> Exercise requirements
Wherever "nearest" shows up in the records below, copy the whole line.

> Records provided
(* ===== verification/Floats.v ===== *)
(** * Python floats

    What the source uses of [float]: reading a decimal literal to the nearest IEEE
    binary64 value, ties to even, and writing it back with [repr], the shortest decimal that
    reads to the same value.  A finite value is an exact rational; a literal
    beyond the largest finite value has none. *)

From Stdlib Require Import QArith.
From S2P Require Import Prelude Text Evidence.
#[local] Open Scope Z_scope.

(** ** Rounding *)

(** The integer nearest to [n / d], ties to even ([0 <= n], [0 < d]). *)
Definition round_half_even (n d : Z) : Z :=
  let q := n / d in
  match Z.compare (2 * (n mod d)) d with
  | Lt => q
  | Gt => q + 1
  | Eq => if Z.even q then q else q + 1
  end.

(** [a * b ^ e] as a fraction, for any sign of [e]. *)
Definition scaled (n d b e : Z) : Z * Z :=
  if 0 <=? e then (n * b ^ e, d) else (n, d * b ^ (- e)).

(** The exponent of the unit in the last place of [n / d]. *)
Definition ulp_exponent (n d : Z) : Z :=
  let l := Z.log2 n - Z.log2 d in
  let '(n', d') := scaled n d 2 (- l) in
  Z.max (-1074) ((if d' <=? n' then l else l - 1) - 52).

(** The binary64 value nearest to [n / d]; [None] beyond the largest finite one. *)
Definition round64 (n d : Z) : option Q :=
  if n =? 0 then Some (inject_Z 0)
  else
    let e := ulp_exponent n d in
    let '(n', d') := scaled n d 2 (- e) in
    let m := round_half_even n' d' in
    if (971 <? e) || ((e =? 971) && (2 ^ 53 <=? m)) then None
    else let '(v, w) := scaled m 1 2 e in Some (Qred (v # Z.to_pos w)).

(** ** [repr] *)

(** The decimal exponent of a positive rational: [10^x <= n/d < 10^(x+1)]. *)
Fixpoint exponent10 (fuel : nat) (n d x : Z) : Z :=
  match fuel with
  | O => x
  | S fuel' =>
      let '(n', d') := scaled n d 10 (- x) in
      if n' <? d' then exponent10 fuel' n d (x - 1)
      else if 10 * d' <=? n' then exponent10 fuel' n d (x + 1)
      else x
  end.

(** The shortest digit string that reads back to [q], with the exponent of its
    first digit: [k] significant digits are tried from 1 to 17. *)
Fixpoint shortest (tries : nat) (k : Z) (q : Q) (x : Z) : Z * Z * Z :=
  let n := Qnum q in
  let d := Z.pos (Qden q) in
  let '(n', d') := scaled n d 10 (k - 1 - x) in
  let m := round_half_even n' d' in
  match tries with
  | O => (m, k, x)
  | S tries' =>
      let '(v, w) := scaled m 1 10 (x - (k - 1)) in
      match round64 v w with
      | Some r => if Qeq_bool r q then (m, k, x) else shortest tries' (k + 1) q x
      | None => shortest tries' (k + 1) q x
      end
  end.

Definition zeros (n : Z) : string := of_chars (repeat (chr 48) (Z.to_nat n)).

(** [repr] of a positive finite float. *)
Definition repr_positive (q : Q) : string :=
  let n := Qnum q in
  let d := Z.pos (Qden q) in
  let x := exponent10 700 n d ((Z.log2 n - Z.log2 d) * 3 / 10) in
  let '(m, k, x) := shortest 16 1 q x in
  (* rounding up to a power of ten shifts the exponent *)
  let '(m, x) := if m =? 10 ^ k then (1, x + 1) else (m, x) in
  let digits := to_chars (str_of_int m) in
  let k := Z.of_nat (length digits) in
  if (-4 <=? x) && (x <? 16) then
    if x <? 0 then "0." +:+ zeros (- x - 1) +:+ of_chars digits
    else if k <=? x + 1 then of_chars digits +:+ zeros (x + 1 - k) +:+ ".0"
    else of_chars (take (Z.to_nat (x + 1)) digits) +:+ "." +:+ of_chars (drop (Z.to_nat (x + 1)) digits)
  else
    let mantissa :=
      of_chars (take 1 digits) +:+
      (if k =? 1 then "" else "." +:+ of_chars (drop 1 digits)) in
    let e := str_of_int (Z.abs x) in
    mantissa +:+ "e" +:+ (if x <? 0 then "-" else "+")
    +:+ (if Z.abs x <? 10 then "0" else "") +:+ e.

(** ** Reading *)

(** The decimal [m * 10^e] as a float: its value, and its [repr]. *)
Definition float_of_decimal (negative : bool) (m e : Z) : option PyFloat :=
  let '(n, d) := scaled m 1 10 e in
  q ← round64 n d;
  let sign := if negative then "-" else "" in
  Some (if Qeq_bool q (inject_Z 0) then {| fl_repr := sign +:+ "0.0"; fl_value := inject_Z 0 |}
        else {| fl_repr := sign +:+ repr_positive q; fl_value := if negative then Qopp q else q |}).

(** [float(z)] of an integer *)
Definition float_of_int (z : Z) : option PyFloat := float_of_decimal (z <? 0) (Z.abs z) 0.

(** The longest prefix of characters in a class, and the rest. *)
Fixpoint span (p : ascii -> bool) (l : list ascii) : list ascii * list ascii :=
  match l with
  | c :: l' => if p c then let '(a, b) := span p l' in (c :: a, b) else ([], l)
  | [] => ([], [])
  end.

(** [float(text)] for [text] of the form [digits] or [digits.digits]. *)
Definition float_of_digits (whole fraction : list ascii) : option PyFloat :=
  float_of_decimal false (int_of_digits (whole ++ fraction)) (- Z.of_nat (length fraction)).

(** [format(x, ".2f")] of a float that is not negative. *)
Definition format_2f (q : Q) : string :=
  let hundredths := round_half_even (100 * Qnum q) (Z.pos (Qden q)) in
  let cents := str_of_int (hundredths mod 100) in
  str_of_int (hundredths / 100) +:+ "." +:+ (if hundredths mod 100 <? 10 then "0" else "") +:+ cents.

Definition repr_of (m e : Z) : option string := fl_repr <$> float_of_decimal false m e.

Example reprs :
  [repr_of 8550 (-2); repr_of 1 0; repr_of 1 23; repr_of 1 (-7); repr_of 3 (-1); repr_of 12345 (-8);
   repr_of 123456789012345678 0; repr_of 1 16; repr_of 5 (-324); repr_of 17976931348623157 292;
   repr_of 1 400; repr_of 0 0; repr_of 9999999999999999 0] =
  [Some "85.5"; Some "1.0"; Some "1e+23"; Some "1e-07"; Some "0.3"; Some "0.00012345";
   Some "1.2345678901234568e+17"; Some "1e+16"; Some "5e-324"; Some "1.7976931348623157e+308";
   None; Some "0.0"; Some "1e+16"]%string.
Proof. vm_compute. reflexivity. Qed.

> Response area
    What the source uses of [float]: reading a decimal literal to the nearest IEEE
(** The integer nearest to [n / d], ties to even ([0 <= n], [0 < d]). *)
(** The binary64 value nearest to [n / d]; [None] beyond the largest finite one. *)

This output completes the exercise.